### Prompt
The data must be transcribed exactly, with no line missing.

### Given data
========================================================================

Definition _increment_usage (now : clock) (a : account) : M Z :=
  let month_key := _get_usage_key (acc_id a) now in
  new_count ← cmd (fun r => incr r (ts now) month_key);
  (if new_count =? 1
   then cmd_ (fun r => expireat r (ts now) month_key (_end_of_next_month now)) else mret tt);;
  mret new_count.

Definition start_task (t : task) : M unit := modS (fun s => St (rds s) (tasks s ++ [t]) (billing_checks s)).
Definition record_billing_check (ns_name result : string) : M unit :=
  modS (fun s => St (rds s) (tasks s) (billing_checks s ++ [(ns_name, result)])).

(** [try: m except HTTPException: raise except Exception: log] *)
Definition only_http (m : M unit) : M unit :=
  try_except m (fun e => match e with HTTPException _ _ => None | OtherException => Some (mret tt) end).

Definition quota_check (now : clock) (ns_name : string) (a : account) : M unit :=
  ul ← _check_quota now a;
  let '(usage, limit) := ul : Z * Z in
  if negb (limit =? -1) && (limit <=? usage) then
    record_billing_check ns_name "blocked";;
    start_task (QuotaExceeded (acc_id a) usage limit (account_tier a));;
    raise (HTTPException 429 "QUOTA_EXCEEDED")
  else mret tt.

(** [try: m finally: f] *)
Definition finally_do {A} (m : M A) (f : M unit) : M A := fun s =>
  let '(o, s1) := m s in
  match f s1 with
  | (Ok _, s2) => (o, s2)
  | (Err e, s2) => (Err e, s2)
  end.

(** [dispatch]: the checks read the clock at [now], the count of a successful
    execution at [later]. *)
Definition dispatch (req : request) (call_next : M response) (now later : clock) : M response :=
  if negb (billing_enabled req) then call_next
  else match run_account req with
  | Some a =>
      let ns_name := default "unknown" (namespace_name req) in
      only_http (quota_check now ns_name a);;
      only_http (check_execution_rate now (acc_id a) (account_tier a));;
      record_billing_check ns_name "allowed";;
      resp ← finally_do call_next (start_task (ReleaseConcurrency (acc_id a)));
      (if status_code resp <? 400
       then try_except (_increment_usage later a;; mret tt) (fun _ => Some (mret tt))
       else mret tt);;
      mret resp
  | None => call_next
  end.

========================================================================

### Answer below
Definition _increment_usage (now : clock) (a : account) : M Z :=
  let month_key := _get_usage_key (acc_id a) now in
  new_count ← cmd (fun r => incr r (ts now) month_key);
  (if new_count =? 1
   then cmd_ (fun r => expireat r (ts now) month_key (_end_of_next_month now)) else mret tt);;
  mret new_count.

Definition start_task (t : task) : M unit := modS (fun s => St (rds s) (tasks s ++ [t]) (billing_checks s)).
Definition record_billing_check (ns_name result : string) : M unit :=
  modS (fun s => St (rds s) (tasks s) (billing_checks s ++ [(ns_name, result)])).

(** [try: m except HTTPException: raise except Exception: log] *)
Definition only_http (m : M unit) : M unit :=
  try_except m (fun e => match e with HTTPException _ _ => None | OtherException => Some (mret tt) end).

Definition quota_check (now : clock) (ns_name : string) (a : account) : M unit :=
  ul ← _check_quota now a;
  let '(usage, limit) := ul : Z * Z in
  if negb (limit =? -1) && (limit <=? usage) then
    record_billing_check ns_name "blocked";;
    start_task (QuotaExceeded (acc_id a) usage limit (account_tier a));;
    raise (HTTPException 429 "QUOTA_EXCEEDED")
  else mret tt.

(** [try: m finally: f] *)
Definition finally_do {A} (m : M A) (f : M unit) : M A := fun s =>
  let '(o, s1) := m s in
  match f s1 with
  | (Ok _, s2) => (o, s2)
  | (Err e, s2) => (Err e, s2)
  end.

(** [dispatch]: the checks read the clock at [now], the count of a successful
    execution at [later]. *)
Definition dispatch (req : request) (call_next : M response) (now later : clock) : M response :=
  if negb (billing_enabled req) then call_next
  else match run_account req with
  | Some a =>
      let ns_name := default "unknown" (namespace_name req) in
      only_http (quota_check now ns_name a);;
      only_http (check_execution_rate now (acc_id a) (account_tier a));;
      record_billing_check ns_name "allowed";;
      resp ← finally_do call_next (start_task (ReleaseConcurrency (acc_id a)));
      (if status_code resp <? 400
       then try_except (_increment_usage later a;; mret tt) (fun _ => Some (mret tt))
       else mret tt);;
      mret resp
  | None => call_next
  end.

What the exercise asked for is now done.